Sous-estimer le budget global
Beaucoup de primo-accédants raisonnent uniquement sur le prix affiché du bien, en oubliant les frais de notaire (généralement 7 à 8 % dans l'ancien), les frais de garantie, les éventuels travaux et le coût de l'ameublement.
Le budget réel d'un premier achat dépasse presque toujours l'estimation initiale. Il vaut mieux prévoir une marge de sécurité de 5 à 10 % plutôt que de découvrir des dépenses imprévues après la signature.
Repère
Un budget de premier achat complet inclut : prix du bien, frais de notaire, frais de dossier bancaire, garantie ou hypothèque, et une réserve pour travaux imprévus.
Se décider sous le coup de l’émotion
Le coup de cœur joue un rôle important dans l'achat d'une résidence principale, mais il ne doit pas faire oublier l'analyse objective : état du bâti, charges de copropriété, exposition, isolation, environnement du quartier.

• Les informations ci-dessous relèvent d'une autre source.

Lemma image_program file sym w m2 m' t :
  Forall (λ b, 0 ≤ b < 256) file → app_binary file sym → sections_ok file (elf_of file) → user_memory w file →
  room (w_mem w) addr_user_app → apart addr_user_app USER_TRAP_FRAME addr_g_itrframe →
  args_only (fresh_process (write_word (w_mem w) (CLINT_MTIMECMP 0) t) addr_user_app) m2 →
  same_outside USER_TRAP_FRAME (app_image file m2 addr_user_app USER_TRAP_FRAME) m' →
  program addr_user_app USER_TRAP_FRAME addr_g_itrframe (file_symbols file sym)
    (sh_size (string_section file (elf_of file) sym)) m'.
Proof.
  intros Hf Hbin Hsec Hum Hroom Hapt Hag Ho.
  destruct (image_symtab file sym Hbin Hsec m2 m' Ho (room_disj _ _ Hroom)) as (Hst & Hlen & Hnames).
  pose proof (λ a, image_literal file Hf Hsec w m2 m' t a Hum Hag Ho) as Hlit.
  destruct Hum as [Hs Hb Hap Hl Hlits _]. split; try done.
  - apply (mapped_ext (app_image file m2 addr_user_app USER_TRAP_FRAME)).
    + intros a Ha. apply Ho. pose proof stack_size_pos. assert (¬ owned a) as Hna by (apply Hap; unfold stack_bottom in *; lia).
      unfold owned, kernel_memory in Hna. lia.
    + unfold app_image. apply mapped_write_word, symbols_mem_mapped, load_segments_keeps_mapped.
      apply (ag_mapped _ _ Hag). by apply fresh_process_mapped, mapped_write_word.
  - intros s Hin. apply (cstr_ext (w_mem w)); [|by apply Hl]. intros i Hi. apply Hlit. exists s.
    split; [done|]. unfold zlen. lia.
  - intros s Hin a Ha. destruct (Hlits a) as (Hna & Hns & _); [by exists s|].
    intros [?|Ht]; [done|]. apply Hna. unfold owned, kernel_memory, trap_memory in *. tauto.
Qed.

(** The machine, from its C entry point on, with the application. *)
Definition power_on (htif_scan : Z) (scan : mem_scan) (hartid dtb : Z) : M (world H) Z :=
  e ← boot htif_scan scan hartid dtb;
  if e_pc e =? main_addr then main (context_of (e_regs e)) else fault.

(** What reaches descriptor [k] of the host. *)
Definition written (k : Z) (cs : list fe_call) : list Z :=
  concat (map (λ c, match c with FeWrite k' d => if decide (k' = k) then d else [] | _ => [] end) cs).
Lemma written_app k cs cs' : written k (cs ++ cs') = written k cs ++ written k cs'.
Proof. unfold written. by rewrite map_app, concat_app. Qed.
Lemma written_preads fd k cs : Forall (is_pread fd) cs → written k cs = [].
Proof. induction 1 as [|c cs Hc _ IH]; [done|]. by destruct c. Qed.

(** The messages of the boot, and the output of the application. *)
Definition boot_text (htif : bool) (g : Z) (path : list Z) (entry : Z) : list Z :=
  concat (map printk_bytes ([hartid_msg 0] ++ (if htif then [htif_msg] else []) ++
    [memory_msg g; enter_msg; application_msg path; entry_msg entry; switch_msg])).
Definition app_output : list Z :=
  bytes ("back trace the user app in the following:" +:+ newline +:+ "f8" +:+ newline +:+ "f7" +:+ newline +:+
    "f6" +:+ newline +:+ "f5" +:+ newline +:+ "f4" +:+ newline +:+ "f3" +:+ newline +:+ "f2" +:+ newline +:+
    "f1" +:+ newline +:+ "User exit with code:0." +:+ newline +:+
    "System is shutting down with exit code 0." +:+ newline).

Lemma written_run fd htif g path entry cs :
  Forall (is_pread fd) cs →
  written 2 (boot_calls htif g path entry cs ++ app_calls 2) = boot_text htif g path entry ++ app_output.
Proof.
  intros Hcs. rewrite written_app. assert (written 2 (app_calls 2) = app_output) as -> by by vm_compute.
  f_equal. unfold boot_calls, load_calls, open_calls, start_calls, boot_text. rewrite !written_app, (written_preads fd 2 cs Hcs).
  unfold written. destruct htif; cbn [map concat app openat_call];
    repeat (rewrite decide_True by done); rewrite ?app_nil_r, <- ?app_assoc; cbn [app]; done.
Qed.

Revisiter le bien à un autre moment de la journée, se renseigner sur le voisinage et lire attentivement les diagnostics avant de s'engager permet d'éviter bien des déconvenues.
En synthèse
Un premier achat réussi repose sur un budget réaliste et une décision prise avec la tête autant qu'avec le cœur. Prendre le temps de vérifier chaque élément du dossier évite la majorité des mauvaises surprises rencontrées par les primo-accédants.
Cet article est publié à titre informatif. Il ne constitue pas un conseil financier, fiscal ou patrimonial personnalisé. Consultez un professionnel pour toute décision d'investissement.